I learned that I couldn’t hold grudges from people that did hurt me; of course they could be more careful or less selfish. You always do your best to not be rude, to not hurt other people feelings, but is essential to understand that some people just don’t give a fuck and others not even know they are doing it, so is it! Not fair, yes I know so is life, you can’t control what other people will do to you, but you can keep some control about how much damage that it will cause.

No one can make you feel inferior without your consent – Eleanor Roosevelt

Some time ago I was extremely fit because someone I was in love was rude enough to tell me I was looking fat and flaccid and told me how good looking everybody else were, I took that as a challenge and I made myself more fitter than the guys he was talking about, you would say “cool, so it all worth it, right? Not really, turn myself fitter didn’t make him respect me better and because I didn’t get fitter because of me after one year with the problems I left the gym and my new eating habits and almost back to the same old chubby myself.

Doesn’t matter how the love making is great after a fight or how special he is sometimes, nothing justify someone treat you like shit and the only reason they do is because you allow it, doesn’t matter how disgraceful they are, that is one thing you can be sure it won’t change overnight and the question is, are you sure you want to be around until that “change” happen? I experience on flash that “old habits die hard” and if you allow yourself to forgive, for some people it means almost like a not spoken agreement that you are cool with that attitude and you can be sure that whatever is happening that makes you feel bad it will happen all over again!

Im a natural fighter, if I put my mind on something normally I get it, that attitude brought me in some wonderful situations but also made me suffer unnecessarily, the great balance in life is to know when takes no as a no and yes as a don’t.

Im current back to the gym, not to impress anyone but myself, doing in my own time, respecting my body, learning about nutrition and making this a real change of life style, after many years I stop completely to smoke and im not taking bulshit from anyone and learned that is not worth it hold grudges or play revenge because that means losing even more time with something that shouldn’t had my attention in the first place!

Is a difficult equation but with time we start to understand when is time to forgive, when is time to ignore because we never forget and if something did hurt you, im sorry to say but you may have something to do with it. Do something or stay still can be both terrible when is done in the wrong time!

Steve Cavalcanti

ALL THE IMAGES ON THIS BLOG ARE FROM PICTURES I TOOK FROM INTERNET AND CHANGED ON THE COMPUTER TO ILLUSTRATE THIS ENTRY

3 comments:

Anonymous said...

Hahaha. Adorei as imagens, ficaram divertidas.

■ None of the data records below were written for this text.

(* ===== verification/_CoqProject ===== *)
-Q . S2P
Prelude.v
PyFloat.v
PyValue.v
Episode.v
Event.v
Outcome.v
CircuitBreaker.v
LoopGuard.v
Redis.v
Queue.v
QueueInv.v
QueueSafe.v
QueueApi.v
Json.v
Canonical.v
Attestation.v
HeadAnchor.v
LedgerDb.v
Ledger.v
LedgerVerify.v
Witness.v
LedgerForms.v
LedgerSound.v
LedgerWrites.v
LedgerHistory.v
LedgerTamper.v
LedgerRefs.v
LedgerDecision.v
TwinReceiver.v
TwinSafe.v
Base64.v
Custody.v
TwinShip.v
TwinDetector.v
TwinAudit.v
TwinPipeline.v
Supersession.v
SupersessionRuns.v
Regulatory.v
CohortChecks.v
CohortFacts.v
CohortSweep.v
CohortSweepFacts.v
Lens.v
Deck.v
DeckFacts.v
DeckRuns.v
Contract.v
ContractEgress.v
EgressFacts.v
ContractRetention.v
RetentionFacts.v
ContractAttestation.v
AttestationFacts.v
Lemma length_string_of_N n : (String.length (string_of_N n) <= S (N.size_nat n))%nat.
Proof.
  unfold string_of_N. rewrite length_string_of_uint. destruct n as [|p]; simpl; [lia|].
  unfold Pos.to_uint, Decimal.rev. rewrite nb_digits_rev. simpl.
  pose proof (nb_digits_little p). lia.
Qed.

(** ** The size of decimal text *)

Lemma of_uint_acc_bound d acc :
  (Npos (Pos.of_uint_acc d acc) < (Npos acc + 1) * 10 ^ N.of_nat (Decimal.nb_digits d))%N.
Proof.
  revert acc. induction d as [|d IH|d IH|d IH|d IH|d IH|d IH|d IH|d IH|d IH|d IH]; intros acc;
    [cbn [Pos.of_uint_acc Decimal.nb_digits]; change (10 ^ N.of_nat 0)%N with 1%N; lia|..];
    cbn [Pos.of_uint_acc Decimal.nb_digits]; rewrite Nat2N.inj_succ, N.pow_succ_r';
    match goal with |- (Npos (Pos.of_uint_acc d ?a) < _)%N => specialize (IH a) end; nia.
Qed.

Lemma of_uint_bound d : (N.of_uint d < 10 ^ N.of_nat (Decimal.nb_digits d))%N.
Proof.
  unfold N.of_uint. induction d as [|d IH|d IH|d IH|d IH|d IH|d IH|d IH|d IH|d IH|d IH]; [done|..];
    cbn [Pos.of_uint Decimal.nb_digits]; rewrite Nat2N.inj_succ, N.pow_succ_r'; [lia|..];
    match goal with |- (Npos (Pos.of_uint_acc d ?a) < _)%N => pose proof (of_uint_acc_bound d a) end; nia.
Qed.

Lemma uint_of_string_length s u : NilEmpty.uint_of_string s = Some u -> Decimal.nb_digits u = String.length s.
Proof.
  revert u. induction s as [|c s IH]; intros u; simpl; [by intros [= <-]|].
  unfold uint_of_char. destruct (NilEmpty.uint_of_string s) as [d|]; [|destruct c as [[] [] [] [] [] [] [] []]; done].
  specialize (IH d eq_refl). destruct c as [[] [] [] [] [] [] [] []]; intros [= <-]; simpl; congruence.
Qed.

Lemma N_of_digits_bound s n : N_of_digits s = Some n -> (n < 10 ^ N.of_nat (String.length s))%N.
Proof.
  unfold N_of_digits. destruct (NilEmpty.uint_of_string s) as [u|] eqn:E; [|done]. intros [= <-].
  rewrite <- (uint_of_string_length _ _ E). apply of_uint_bound.
Qed.

(** ** Order on strings *)

Lemma string_ltb_irrefl s : String.ltb s s = false.
Proof.
  unfold String.ltb. pose proof (String.compare_antisym s s) as Hc.
  by destruct (String.compare s s).
Qed.

Lemma string_ltb_leb s t : String.ltb s t = negb (String.leb t s).
Proof.
  unfold String.ltb, String.leb. rewrite (String.compare_antisym t s). by destruct (String.compare s t).
Qed.

Lemma string_leb_trans s t u :
  String.leb s t = true -> String.leb t u = true -> String.leb s u = true.
Proof.
  intros H1 H2. apply Is_true_true. apply (transitivity (R := String.le) (y := t)); by apply Is_true_true.
Qed.

(** ** Splitting *)

Lemma split_by_none f s : str_forallb (fun c => negb (f c)) s = true -> split_by f s = [s].
Proof.
  induction s as [|c s IH]; simpl; [done|]. intros. bool_hyps. rewrite H, IH by done. done.
Qed.

Lemma split_by_app f s c t :
  str_forallb (fun c => negb (f c)) s = true -> f c = true ->
  split_by f (s +:+ String c t) = s :: split_by f t.
Proof.
  intros Hs Hc. induction s as [|d s IH].
  - change (split_by f (String c t) = [EmptyString] ++ split_by f t). simpl. by rewrite Hc.
  - rewrite string_app_cons. simpl in *. bool_hyps. by rewrite H, IH.
Qed.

Aaah, acompanho seus posts a algum tempo, você escreve bem, a maneira de expor suas idéias, pensamentos, criticas, opiniões... Sempre bem chamativo, do tipo começar a ler e não querer parar... Hehehe

É tanta informação, mas todas interessantes... Boas para repensar na própria vida. Parabéns. :D

Abraço!

Leonardo May

RAD said...

Im glad you are now doing it for you to be fit and not anyone or something else. You look GREAT!

RAD said...

and I should add..I really try not to hold grudges but sometimes I do. If I do its usually deserving..ha!